How should our youth grow up in a society that craves busyness? One sure way is to jam their summer schedules. However, I clearly remember as a high school kid when my summer breaks felt long. I was involved in summer sports leagues but not every day. I was lifting weights and running but not every day. I would go to the pool and ride bikes around the neighborhood but not every day. I participated in summer sports camps and leagues but not every day. I had some summer jobs but not every day. I played games with the neighbors and family friends until late hours of the evenings but not every evening. I remember feeling many times that the summer felt like it was long…and I really loved it.
Parents, please be mindful that your son or daughter might want to be part of many different things this summer. After all, their friends are involved in lots of different things. I encourage us all to scrutinize the volume of activities we plan for our kids. With three young kids, my wife and I are still able to dictate their activities. It’s been told to me that as our children mature into junior high and high school that our schedules will be dictated by their activities. I cringe thinking about certain activities (sports and non-sports alike) which will consume their summer and eat up each day of their week. Sunday is always a day of rest and praise God for that! Why do summer breaks have to be about constant organized activity?
I have been reading a book by Puritan Jeremiah Burroughs called “Contentment, Prosperity, and God’s Glory” which is a follow-up to his original book “The Rare Jewel of Christian Contentment” (which I have not read). Burroughs uses Philippians 4:11-12 as his premise “for I have learned in whatever state I am, to be content: I know how to be abased and I know how to abound. Everywhere and in all things I have learned both to be full and to be hungry, both to abound and to suffer need.”

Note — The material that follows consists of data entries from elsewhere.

Lemma rfind_from_None sub t i :
  rfind_from sub t i = None → ∀ k, ¬ occurs_at sub t k.
Proof.
  revert i; induction t as [|c t IH]; intros i; simpl.
  - destruct (starts_with sub []) eqn:E; [done|].
    intros _ k [Hk Hs]. simpl in Hk.
    replace k with 0 in Hs by lia. simpl in Hs. congruence.
  - destruct (rfind_from sub t (S i)) eqn:R; [done|].
    destruct (starts_with sub (c :: t)) eqn:E; [done|].
    intros _ [|k].
    + intros [_ Hs]. simpl in Hs. congruence.
    + rewrite occurs_at_cons. by eapply IH.
Qed.

Lemma rfind_from_Some sub t i j :
  rfind_from sub t i = Some j → i ≤ j ∧ last_at sub t (j - i).
Proof.
  revert i; induction t as [|c t IH]; intros i; simpl.
  - destruct (starts_with sub []) eqn:E; [|done].
    intros [= <-]. replace (i - i) with 0 by lia.
    repeat split; simpl; auto.
    intros k Hk [Hlen _]. simpl in Hlen. lia.
  - destruct (rfind_from sub t (S i)) as [j'|] eqn:R.
    + intros [= <-]. apply IH in R as [Hle [Hocc Hmax]].
      replace (j' - i) with (S (j' - S i)) by lia.
      split; [lia|]. split; [by apply occurs_at_cons|].
      intros [|k] Hk; [lia|].
      rewrite occurs_at_cons. apply Hmax. lia.
    + destruct (starts_with sub (c :: t)) eqn:E; [|done].
      intros [= <-]. replace (i - i) with 0 by lia.
      split; [lia|]. split; [split; simpl; [lia|done]|].
      intros [|k] Hk; [lia|].
      rewrite occurs_at_cons. by eapply rfind_from_None.
Qed.

Lemma first_at_unique sub t i j :
  first_at sub t i → first_at sub t j → i = j.
Proof.
  intros [Hi Hmi] [Hj Hmj].
  destruct (lt_eq_lt_dec i j) as [[Hlt| ->]|Hlt]; [|done|].
  - by apply Hmj in Hlt.
  - by apply Hmi in Hlt.
Qed.

Lemma last_at_unique sub t i j :
  last_at sub t i → last_at sub t j → i = j.
Proof.
  intros [Hi Hmi] [Hj Hmj].
  destruct (lt_eq_lt_dec i j) as [[Hlt| ->]|Hlt]; [|done|].
  - by apply Hmi in Hlt.
  - by apply Hmj in Hlt.
Qed.

(** [find] and [rfind] against the occurrences of [sub]. *)
Lemma find_first_at sub t i :
  first_at sub t i → find t sub = Z.of_nat i.
Proof.
  intros Hi. unfold find.
  destruct (find_from sub t 0) as [j|] eqn:F.
  - apply find_from_Some in F as [_ F]. rewrite Nat.sub_0_r in F.
    by rewrite (first_at_unique _ _ _ _ Hi F).
  - destruct Hi as [Hi _]. by eapply find_from_None in F.
Qed.

Lemma find_nonneg sub t :
  (0 <= find t sub)%Z → first_at sub t (Z.to_nat (find t sub)).
Proof.
  unfold find. destruct (find_from sub t 0) as [j|] eqn:F; [|lia].
  intros _. apply find_from_Some in F as [_ F].
  by rewrite Nat.sub_0_r in F; rewrite Nat2Z.id.
Qed.

Lemma rfind_last_at sub t i :
  last_at sub t i → rfind t sub = Z.of_nat i.
Proof.
  intros Hi. unfold rfind.
  destruct (rfind_from sub t 0) as [j|] eqn:F.
  - apply rfind_from_Some in F as [_ F]. rewrite Nat.sub_0_r in F.
    by rewrite (last_at_unique _ _ _ _ Hi F).
  - destruct Hi as [Hi _]. by eapply rfind_from_None in F.
Qed.

(** ** Slices at non-negative bounds *)

Lemma norm_index_nat (t : text) (n : nat) :
  norm_index t (Z.of_nat n) = n `min` length t.
Proof. unfold norm_index, len. destruct (Z.ltb_spec (Z.of_nat n) 0); lia. Qed.

Lemma slice_from_nat (t : text) (n : nat) :
  slice_from t (Z.of_nat n) = drop n t.
Proof.
  unfold slice_from. rewrite norm_index_nat.
  destruct (Nat.min_spec n (length t)) as [[_ ->]|[H ->]]; [done|].
  by rewrite !drop_ge by lia.
Qed.

Lemma slice_to_nat (t : text) (n : nat) :
  slice_to t (Z.of_nat n) = take n t.
Proof.
  unfold slice_to. rewrite norm_index_nat.
  destruct (Nat.min_spec n (length t)) as [[_ ->]|[H ->]]; [done|].
  by rewrite !take_ge by lia.
Qed.

Lemma starts_with_length p t : starts_with p t = true → length p ≤ length t.
Proof.
  revert t; induction p as [|a p IH]; intros [|b t]; simpl; try done; try lia.
  intros [_ H]%andb_prop. apply IH in H. lia.
Qed.

Lemma lower_length t : length (lower t) = length t.
Proof. unfold lower. apply length_map. Qed.

Lemma occurs_at_bound sub t i :
  occurs_at sub t i → i + length sub ≤ length t.
Proof.
  intros [Hi H]. apply starts_with_length in H.
  rewrite length_drop in H. lia.
Qed.

(** ** _search_in_text *)

(** The second trim of the source, for a window in which a terminator is
    left. *)
Lemma second_trim_last_at (w1 : text) (i : nat) :
  last_at terminator w1 i →
  (if (len w1 - 100 <? rfind w1 terminator)%Z
   then slice_to w1 (rfind w1 terminator + 1) else w1)
  = last_trim w1 i.
Proof.
  intros Hi. rewrite (rfind_last_at _ _ _ Hi). unfold last_trim, len.
  replace (Z.of_nat i + 1)%Z with (Z.of_nat (i + 1)) by lia.
  rewrite slice_to_nat.
  destruct (Z.ltb_spec (Z.of_nat (length w1) - 100) (Z.of_nat i));
    case_decide; first [done | lia].
Qed.

Lemma rfind_cases sub t :
  (∃ i, last_at sub t i ∧ rfind t sub = Z.of_nat i)
  ∨ ((∀ k, ¬ occurs_at sub t k) ∧ rfind t sub = (-1)%Z).
Proof.
  unfold rfind. destruct (rfind_from sub t 0) as [j|] eqn:F.
  - left. exists j. apply rfind_from_Some in F as [_ F].
    by rewrite Nat.sub_0_r in F.
  - right. split; [|done]. by eapply rfind_from_None.
Qed.

(** The second trim of the source on any window: it is the second trim of
    the statements, or the window has no terminator and fewer than 99
    characters and nothing is left of it. *)
Lemma second_trim_source (w1 : text) :
  let w2 :=
    if (len w1 - 100 <? rfind w1 terminator)%Z
    then slice_to w1 (rfind w1 terminator + 1) else w1 in
  second_trim w1 w2
  ∨ ((∀ i, ¬ occurs_at terminator w1 i) ∧ length w1 < 99 ∧ w2 = []).
Proof.
  cbv zeta. destruct (rfind_cases terminator w1) as [(i & Hi & Hr)|[Hno Hr]].
  - left. left. exists i. split; [done|]. by apply second_trim_last_at.
  - rewrite Hr. unfold len.
    destruct (Z.ltb_spec (Z.of_nat (length w1) - 100) (-1)).
    + right. repeat split; [done|lia|].
      change (-1 + 1)%Z with (Z.of_nat 0). by rewrite slice_to_nat.
    + left. right. repeat split; [done|lia].
Qed.

(** C7, as the code has it. For every successful search: when the first
    terminator of the raw window starts at an index strictly between 0 and
    100, the window loses everything up to and including it, and otherwise
    the start of the window is kept. Then, in the window so trimmed: when
    a terminator is left, the one that starts last decides the end (if
    fewer than 100 characters remain from its start, everything after its
    full stop is cut, and otherwise the end is kept); when none is left
    and the window has at least 99 characters, the end is kept. The
    excerpt is the result without its surrounding whitespace. The one
    case left, a window of fewer than 99 characters without a terminator,
    is the one in which the search returns the empty excerpt. *)
Theorem search_in_text_sentence_trim (term t e : text) :
  _search_in_text term t = Some e →
  ∃ mstart mend w1,
    search_escaped_ci term t = Some (mstart, mend)
    ∧ first_trim (raw_window t mstart mend) w1
    ∧ ((∃ w2, second_trim w1 w2 ∧ e = strip w2)
       ∨ ((∀ i, ¬ occurs_at terminator w1 i) ∧ length w1 < 99 ∧ e = [])).
Proof.
  unfold _search_in_text.
  destruct (bool_decide (t = []) || bool_decide (term = [])); [done|].
  destruct (search_escaped_ci term t) as [[ms me]|]; [|done].
  fold (raw_window t ms me). change (T ". ") with terminator.
  set (w := raw_window t ms me). cbv zeta.
  set (fp := find w terminator).
  intros [= <-]. exists ms, me.
  assert (∀ w1,
            (∃ w2, second_trim w1 w2
                   ∧ strip (if (len w1 - 100 <? rfind w1 terminator)%Z
                            then slice_to w1 (rfind w1 terminator + 1)
                            else w1) = strip w2)
            ∨ ((∀ i, ¬ occurs_at terminator w1 i) ∧ length w1 < 99
               ∧ strip (if (len w1 - 100 <? rfind w1 terminator)%Z
                        then slice_to w1 (rfind w1 terminator + 1)
                        else w1) = [])) as Hsecond.
  { intros w1. destruct (second_trim_source w1) as [H|(Hno & Hlen & ->)].
    - left. eauto.
    - right. done. }
  destruct ((0 <? fp)%Z && (fp <? 100)%Z) eqn:E1.
  - apply andb_prop in E1 as [H0 H100].
    apply Z.ltb_lt in H0, H100.
    assert (Hfp : first_at terminator w (Z.to_nat fp))
      by (apply find_nonneg; fold fp; lia).
    replace (fp + 2)%Z with (Z.of_nat (Z.to_nat fp + 2)) by lia.
    rewrite slice_from_nat.
    exists (drop (Z.to_nat fp + 2) w). split; [done|]. split; [|done].
    unfold first_trim. left.
    exists (Z.to_nat fp). repeat split; try apply Hfp; lia.
  - exists w. split; [done|]. split; [|done].
    unfold first_trim. right. split; [|done]. intros i Hi Hrange.
    apply find_first_at in Hi. unfold fp, w in E1. rewrite Hi in E1.
    apply andb_false_iff in E1 as [E1|E1]; apply Z.ltb_ge in E1; lia.
Qed.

I propose that if the school year is a time of busyness for your family, then make a purposeful effort to scale that back during the summer months. If the school year is a time of steady and slower routines, then feel free to ramp that up a bit in the summer. Proverbs 30:25 says, “The ants are not a strong people, but they prepare their food in the summer.” James 4:13-16 is a great passage to self-evaluate our plans and the ones we make for others. We simply cannot see into the future and predict success for our kids in particular areas. We can encourage them into utilizing gifts and talents that we might see them developing. We must encourage them to love God and their neighbor.
Research has shown (without an actual study being done) that God is sovereign and we are called to work hard and we are called to rest well in serving Him and others. My grandfather and my father-in-law have repeated to me the expression, “a man on his death bed never says, ‘I should’ve spent more time at work.’” Ecclesiastes 12:13-14 says “Fear God and keep His commandments, for this is man’s all. For God will bring every work into judgment, including every secret thing, whether good or evil.” So, with your summer plans, make them and own them. Protect against the societal pressure to be constantly on the clock and busy. Teach your children how to work hard and rest well.
Readers of iAt: What are some family strategies or expectations that you have for your summer plans? What routines do you establish to keep a God-honoring focus in loving him and serving others?